Seit Jahrhunderten markiert dieser Gipfel die Grenze zwischen Frankreich und Italien in den Westalpen und war damit ein natürlicher Anhaltspunkt für die Abgrenzung der beiden Territorien. Die Lage des Berges an einem wichtigen Alpenübergang verstärkte seine Rolle als geografische Trennlinie.
Die Uia di Ciamarella ist ein bekannter Name in den lokalen Bergsteigerkreisen des Turiner Umlandes, wo Bergvereine aus den nahe gelegenen Tälern die klassischen Routen pflegen und an jüngere Kletterer weitergeben. Wer die Gegend kennt, verbindet diesen Gipfel mit der rauen, offenen Landschaft der Grajischen Alpen.

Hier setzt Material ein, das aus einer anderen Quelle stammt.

Lemma scan_loaders_raises (classes : list LoaderClass) (x : string)
    (f : LoaderFactory) (w : World) (e : Exn) (s : LoaderFactory * World) :
  scan_loaders classes x (f, w) = (Raise e, s) ->
  e = NoLoaderFoundError x (NoLoaderFoundError_msg x)
  /\ s = (f, log (Printed (NoLoaderFoundError_msg x)) w).
Proof.
  induction classes as [| c rest IH]; simpl.
  - intros H. inversion H. split; reflexivity.
  - destruct (truthy (check_extension_supported c x)); [discriminate |].
    exact IH.
Qed.

(** X13: an error of the module is printed when it is raised.  When
    [get_loader] or the setter raises, the factory is as it was and
    standard output has gained exactly the text of the error ([str(e)]) if
    the error is a [LoaderError], and nothing otherwise. *)
Theorem raised_LoaderError_is_printed (f f' : LoaderFactory) (w w' : World)
    (e : Exn) (x : string) (v : PyVal) :
  get_loader x (f, w) = (Raise e, (f', w'))
  \/ set_target_file_exts v (f, w) = (Raise e, (f', w')) ->
  f' = f
  /\ stdout w'
     = (stdout w ++ match LoaderError__repr__ e with
                    | Some msg => [msg]
                    | None => []
                    end)%list.
Proof.
  intros [H | H].
  - revert H. unfold get_loader, target_file_exts, get_self, lift.
    unfold bind at 1 2. cbn [fst snd].
    destruct (_target_file_exts f) as [v0 |].
    + unfold ret. unfold bind at 1.
      destruct (py_contains v0 x) as [[] | e1 |] eqn:Hc.
      * cbn [negb]. intros H. apply scan_loaders_raises in H.
        destruct H as [-> H]. inversion H; subst.
        split; [reflexivity | apply stdout_log].
      * discriminate.
      * intros H. inversion H; subst.
        destruct v0; simpl in Hc; inversion Hc; subst; simpl;
          split; try reflexivity; now rewrite app_nil_r.
      * discriminate.
    + unfold raise. intros H. inversion H; subst. simpl.
      split; [reflexivity | now rewrite app_nil_r].
  - revert H. unfold set_target_file_exts.
    destruct (truthy v).
    + unfold put_self. simpl. discriminate.
    + unfold bind, NoTargetFileExtensionsError__init__, LoaderError__init__,
        emit, ret, raise. simpl. intros H. inversion H; subst.
      split; [reflexivity | apply stdout_log].
Qed.

Lemma raised_LoaderError_is_printed_witness :
  noloader_factory = noloader_factory
  /\ stdout (log (Printed (NoLoaderFoundError_msg ".noloader")) empty_world)
     = (stdout empty_world
        ++ match LoaderError__repr__
                   (NoLoaderFoundError ".noloader"
                      (NoLoaderFoundError_msg ".noloader")) with
           | Some msg => [msg]
           | None => []
           end)%list.
Proof.
  apply (raised_LoaderError_is_printed noloader_factory noloader_factory
           empty_world
           (log (Printed (NoLoaderFoundError_msg ".noloader")) empty_world)
           (NoLoaderFoundError ".noloader"
              (NoLoaderFoundError_msg ".noloader"))
           ".noloader" PyNone).
  left. reflexivity.
Defined.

Dieser Gipfel ist nur für erfahrene Kletterer mit technischer Ausrüstung geeignet, da die Route anspruchsvolle Passagen über Fels und Gletscher umfasst. Stabile Wetterbedingungen sind entscheidend, und ein früher Aufbruch am Morgen ist empfehlenswert, um Nachmittagsgewittern auszuweichen.
Obwohl der Gipfel weit weniger bekannt ist als der nahe gelegene Mont Blanc, übertrifft er mit seiner Dominanz von 669 m viele berühmtere Gipfel der Region. Die Nordwand gilt in Bergsteigerkreisen als eine der technisch anspruchsvollsten Routen in den Grajischen Alpen.